# [Task description]
The expected output is the first line of the data below and every line after it, up to and including the line containing "(** The end of both client iterations. *)", each reproduced exactly.

# [Records for the task]
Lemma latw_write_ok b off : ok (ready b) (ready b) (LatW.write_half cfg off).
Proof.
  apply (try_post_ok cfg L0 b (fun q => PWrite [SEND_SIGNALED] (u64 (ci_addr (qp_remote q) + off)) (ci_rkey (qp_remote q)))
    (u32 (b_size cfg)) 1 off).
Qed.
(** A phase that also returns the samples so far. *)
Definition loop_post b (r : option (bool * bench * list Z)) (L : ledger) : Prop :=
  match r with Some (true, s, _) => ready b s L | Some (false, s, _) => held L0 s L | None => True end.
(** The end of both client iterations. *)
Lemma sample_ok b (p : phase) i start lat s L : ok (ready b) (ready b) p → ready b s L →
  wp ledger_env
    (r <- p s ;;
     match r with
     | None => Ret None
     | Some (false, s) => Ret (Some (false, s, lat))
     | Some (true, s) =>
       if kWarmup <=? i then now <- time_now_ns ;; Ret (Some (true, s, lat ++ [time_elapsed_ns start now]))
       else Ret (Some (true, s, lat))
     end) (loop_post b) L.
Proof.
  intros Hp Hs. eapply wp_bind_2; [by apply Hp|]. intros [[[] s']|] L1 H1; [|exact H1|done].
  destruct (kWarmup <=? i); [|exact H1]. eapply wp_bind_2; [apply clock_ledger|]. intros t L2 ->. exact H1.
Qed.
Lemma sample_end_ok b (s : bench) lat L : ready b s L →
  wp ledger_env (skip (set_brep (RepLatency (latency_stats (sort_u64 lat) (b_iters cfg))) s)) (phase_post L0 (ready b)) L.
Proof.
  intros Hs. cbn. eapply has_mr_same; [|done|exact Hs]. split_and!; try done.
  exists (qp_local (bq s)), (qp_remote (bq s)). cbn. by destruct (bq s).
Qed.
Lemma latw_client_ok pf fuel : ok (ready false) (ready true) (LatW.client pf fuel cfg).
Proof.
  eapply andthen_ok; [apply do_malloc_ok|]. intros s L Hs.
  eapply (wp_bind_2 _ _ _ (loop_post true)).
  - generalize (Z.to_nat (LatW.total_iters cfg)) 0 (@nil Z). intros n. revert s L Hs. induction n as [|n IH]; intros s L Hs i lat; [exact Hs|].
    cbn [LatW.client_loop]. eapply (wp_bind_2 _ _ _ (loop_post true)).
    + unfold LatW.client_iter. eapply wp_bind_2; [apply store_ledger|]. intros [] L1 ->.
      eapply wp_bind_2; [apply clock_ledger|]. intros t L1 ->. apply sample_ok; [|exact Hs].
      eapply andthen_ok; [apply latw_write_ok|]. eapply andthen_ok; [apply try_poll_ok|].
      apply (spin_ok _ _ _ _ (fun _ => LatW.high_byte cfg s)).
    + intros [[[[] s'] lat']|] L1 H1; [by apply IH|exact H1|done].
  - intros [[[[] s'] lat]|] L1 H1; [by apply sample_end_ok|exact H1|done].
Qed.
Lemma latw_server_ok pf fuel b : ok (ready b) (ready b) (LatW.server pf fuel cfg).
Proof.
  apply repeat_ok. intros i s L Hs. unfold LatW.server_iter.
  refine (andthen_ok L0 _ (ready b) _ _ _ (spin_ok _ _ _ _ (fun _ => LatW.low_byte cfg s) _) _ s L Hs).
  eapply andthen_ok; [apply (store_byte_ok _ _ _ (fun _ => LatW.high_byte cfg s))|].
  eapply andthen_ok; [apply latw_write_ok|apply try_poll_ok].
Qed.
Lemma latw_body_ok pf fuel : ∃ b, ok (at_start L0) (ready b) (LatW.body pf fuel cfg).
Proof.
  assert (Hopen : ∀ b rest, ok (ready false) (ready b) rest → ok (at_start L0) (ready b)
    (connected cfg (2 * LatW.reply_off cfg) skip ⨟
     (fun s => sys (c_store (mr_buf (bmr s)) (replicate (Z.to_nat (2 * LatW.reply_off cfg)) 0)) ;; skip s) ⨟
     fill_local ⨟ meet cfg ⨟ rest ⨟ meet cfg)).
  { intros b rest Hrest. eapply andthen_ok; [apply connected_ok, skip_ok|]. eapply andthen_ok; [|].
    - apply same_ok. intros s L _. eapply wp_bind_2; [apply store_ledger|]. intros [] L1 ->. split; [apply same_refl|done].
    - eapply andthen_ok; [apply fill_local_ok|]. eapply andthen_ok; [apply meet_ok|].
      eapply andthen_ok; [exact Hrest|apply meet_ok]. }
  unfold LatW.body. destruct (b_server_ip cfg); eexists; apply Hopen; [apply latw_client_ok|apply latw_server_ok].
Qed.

# [Solution to this exercise]
Lemma latw_write_ok b off : ok (ready b) (ready b) (LatW.write_half cfg off).
Proof.
  apply (try_post_ok cfg L0 b (fun q => PWrite [SEND_SIGNALED] (u64 (ci_addr (qp_remote q) + off)) (ci_rkey (qp_remote q)))
    (u32 (b_size cfg)) 1 off).
Qed.
(** A phase that also returns the samples so far. *)
Definition loop_post b (r : option (bool * bench * list Z)) (L : ledger) : Prop :=
  match r with Some (true, s, _) => ready b s L | Some (false, s, _) => held L0 s L | None => True end.
(** The end of both client iterations. *)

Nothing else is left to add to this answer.